After learning that one in four people have mental illness, one group focused on increasing marketing and promotion for the Accessibility Services Office within the Student Success Center.

"We weren't sure if people were aware of the accessibility resources available on campus; I want to make sure they know that the Student Success Center is here to help them," says Kaitlyn Mueller, a freshman at Mount Mary.

Building international understanding

Another group found their inspiration from one of its members - an international student from Micronesia. As an international student, Maylani Pelep, Business Administration major, identifies "the people, the language, and the food…everything" as being a challenging transition for her.

To creatively help international students like Maylani adjust to a new culture, this group created an interactive board game in the style of "The Game of Life," and highlighted countries from which international Mount Mary students call home. Players travel from country to country, learning about food, customs, and other aspects of culture. The group thinks that a game is a light way to learn about various cultures. The game will be on reserve at the Haggerty Library, and people can request the librarian to see and play the game.

Learning for campus and beyond

The learning goals of this project include development of critical and creative thinking, emphasis on working as part of a team, and effective writing and speaking skills. Using design thinking, the groups were able to ground their ideas and even test prototypes.

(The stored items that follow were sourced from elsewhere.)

(** [handlePacket]; [dispatch t body] is the handler of the tag [t]
    ([true]: it returned [nil]). *)
Definition handlePacket (dispatch : Z -> list Z -> bool) (bs : list Z) : bool :=
  match bs with
  | [] => false
  | pType :: body =>
      if (pType =? wireDummy)%Z then true
      else if ((1 <=? pType) && (pType <=? wirePathTraffic))%Z then dispatch pType body
      else false
  end.

Inductive handler_end := ReadError | PacketError.

(** The read loop of [handler]: [io.ReadFull] of the 2-byte length, then
    [io.ReadFull] of that many bytes, then [handlePacket]; any error ends
    the loop. The result is the list of packets handed to [handlePacket]
    and the error that ended the loop. Every pass consumes at least two
    bytes, so [length stream] passes are enough: when the fuel runs out
    the stream is empty and the next read fails. *)
Fixpoint handler_loop (handle : list Z -> bool) (fuel : nat) (stream : list Z)
    : list (list Z) * handler_end :=
  match fuel with
  | O => ([], ReadError)
  | S f =>
      if Nat.ltb (length stream) 2 then ([], ReadError) else
      let size := Z.to_nat (be_get (take 2 stream)) in
      let data := drop 2 stream in
      if Nat.ltb (length data) size then ([], ReadError) else
      let bs := take size data in
      if handle bs then
        let '(pkts, e) := handler_loop handle f (drop size data) in (bs :: pkts, e)
      else ([bs], PacketError)
  end.
(** The dictionary of lines 233-239. *)
Record summary : Type := Summary {
  total_books : nat;
  avg_price : Q;
  avg_rating : Q;
  categories_count : nat;
  sentiment_breakdown : sentiment → nat
}.

Definition summarize (df : list book) : summary :=
  Summary (length df)
          (mean (price <$> df))
          (mean ((λ r, inject_Z (rating r)) <$> df))
          (length (remove_dups (category <$> df)))
          (sentiment_counts df).

(** [save_to_csv]: [None] when there is no data, the frame otherwise. *)
Definition save_to_csv (books_data : list book) : option (list book) :=
  match books_data with
  | [] => None
  | _ => Some books_data
  end.

(** [analyze_data(df)]: without frame it builds one from [books_data], and
    returns [None] when there is no data either. *)
Definition analyze_data (books_data : list book) (df : option (list book)) : option summary :=
  match df with
  | Some df => Some (summarize df)
  | None =>
      match books_data with
      | [] => None
      | _ => Some (summarize books_data)
      end
  end.

(** The main program (lines 247-269), for the two answers read from the
    console: a new scraper starts with no data; [summary.items()] raises
    [AttributeError] when the summary is [None]. *)
Definition main (web : string → response) (urljoin : string → string → string)
    (fuel : nat) (all_categories : bool) (books_per_category : Z) : io summary :=
  books_data ←
    (if all_categories
     then scrape_all_categories web urljoin fuel [] books_per_category
     else test_books ← scrape_category web urljoin fuel base_url (Some 20);
          mret ([] ++ test_books));
  let df := save_to_csv books_data in
  match analyze_data books_data df with
  | Some summary => mret summary
  | None => ([], Raises AttributeError)
  end.

End Analysis.

(** ** Properties of the string operations *)

Section PyStrFacts.
Import PyStr.

Lemma append_nil_l (s : string) : EmptyString +:+ s = s.
Proof. reflexivity. Qed.

Lemma append_cons (c : ascii) (a b : string) :
  String c a +:+ b = String c (a +:+ b).
Proof. reflexivity. Qed.

Lemma append_nil_r (s : string) : s +:+ EmptyString = s.
Proof. induction s as [|c s IH]; [done | by rewrite append_cons, IH]. Qed.

Lemma append_assoc (a b c : string) : (a +:+ b) +:+ c = a +:+ b +:+ c.
Proof. induction a as [|x a IH]; [done | by rewrite !append_cons, IH]. Qed.

Lemma length_append (a b : string) :
  String.length (a +:+ b) = (String.length a + String.length b)%nat.
Proof. induction a as [|x a IH]; [done | rewrite append_cons; simpl; by rewrite IH]. Qed.

Lemma startswith_append (p s : string) : startswith p (p +:+ s) = true.
Proof.
  induction p as [|c p IH]; [done |].
  rewrite append_cons. simpl. by rewrite bool_decide_eq_true_2.
Qed.

(** A string that starts with [p] is [p] followed by something. *)
Lemma startswith_inv (p s : string) :
  startswith p s = true → ∃ t, s = p +:+ t.
Proof.
  revert s. induction p as [|c p IH]; intros s H.
  - by exists s.
  - destruct s as [|d s]; [done |]. simpl in H.
    apply andb_true_iff in H as [Hc Hp].
    apply bool_decide_eq_true_1 in Hc as ->.
    destruct (IH _ Hp) as [t ->]. by exists t.
Qed.


(** [replace] leaves a string without occurrence of [old] untouched. *)
Lemma replace_absent (old new s : string) :
  contains old s = false → replace old new s = s.
Proof.
  unfold replace. induction s as [|c s IH]; intros H; [done |].
  cbn [contains] in H. apply orb_false_iff in H as [Hhere Hlater].
  cbn [replace_from]. rewrite Hhere. by rewrite IH.
Qed.

Lemma digits_cons (c : ascii) (s : string) :
  digits (String c s) ↔ isdigit c = true ∧ digits s.
Proof. unfold digits. simpl. apply andb_true_iff. Qed.

Lemma forallb_append (f : ascii → bool) (a b : string) :
  forallb f (a +:+ b) = forallb f a && forallb f b.
Proof.
  induction a as [|c a IH]; [done |].
  rewrite append_cons. simpl. by rewrite IH, andb_assoc.
Qed.

Lemma filter_append (f : ascii → bool) (a b : string) :
  filter f (a +:+ b) = filter f a +:+ filter f b.
Proof.
  induction a as [|c a IH]; [done |].
  rewrite append_cons. simpl. destruct (f c); by rewrite IH.
Qed.

Lemma filter_all (f : ascii → bool) (s : string) :
  forallb f s = true → filter f s = s.
Proof.
  induction s as [|c s IH]; [done |]. simpl.
  intros [Hc Hs]%andb_true_iff. by rewrite Hc, IH.
Qed.

Lemma filter_none (f : ascii → bool) (s : string) :
  forallb (λ c, negb (f c)) s = true → filter f s = EmptyString.
Proof.
  induction s as [|c s IH]; [done |]. simpl.
  intros [Hc Hs]%andb_true_iff. apply negb_true_iff in Hc. by rewrite Hc, IH.
Qed.
(** * dirmon: the analysis functions of [main.go]

    A shallow embedding of [provideCleanupAdvice], [findDuplicateFiles] and
    [analyzeDiskUsage] together with the helpers [isTempFile], [isLogFile]
    and [calculateMD5], and of the parts of the Go standard library they
    call ([filepath.Walk], [os.ReadDir], [os.Remove], [sort.Slice], ranging
    over a map, [strings.*]); of [listDirectory], [deleteFile],
    [truncateString] and the choice of unit of [formatSize]; of the list of
    monitored directories ([addDirectory], [viewMonitoredDirectories],
    [removeDirectory]); and of the label the two monitoring loops give an
    event.

    Conventions.
    - Go's [int] and [int64] are 64-bit two's complement integers, modelled
      as [Z] with the wrap-around written out ([wrap64]).
    - A [time.Time] is the number of nanoseconds since the epoch, a
      [time.Duration] a number of nanoseconds.
    - A path is the list of its components below the root of the
      filesystem, so [filepath.Join p name] is [p ++ [name]],
      [filepath.Dir] drops the last component and [filepath.Abs] is the
      identity.
    - Whether [os.Remove] succeeds on an entry that exists is decided by
      the system (the permissions of the directory, a read-only
      filesystem), not by the tree: the functions that call it take the
      refusals of the system as a parameter, [protected].
    - What the functions print is returned as data; the formatting of
      numbers (the quotient [formatSize] prints, the day count of a stale
      file), which goes through floating point, is left out.

    The file has three parts: the embedding of the code, the vocabulary in
    which its properties are stated together with the trees of the
    examples, and the properties with their proofs. *)

From Stdlib Require Import ZArith Ascii String Strings.Byte.
From stdpp Require Import gmap strings list fin_maps sorting.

"It's just a lot of thinking. We struggled a lot. And it made us think of others' perspectives," says Marissa Jarvis, a freshman at Mount Mary.

Learning this process, from beginning to end, isn't just a requirement for the University; it is a skill for life.

"Whatever your professional and personal goals might be, a Mount Mary education prepares you to consider life decisions from a social justice perspective," said Dr. Weaver. "The Leadership for Social Justice Seminar is the starting point."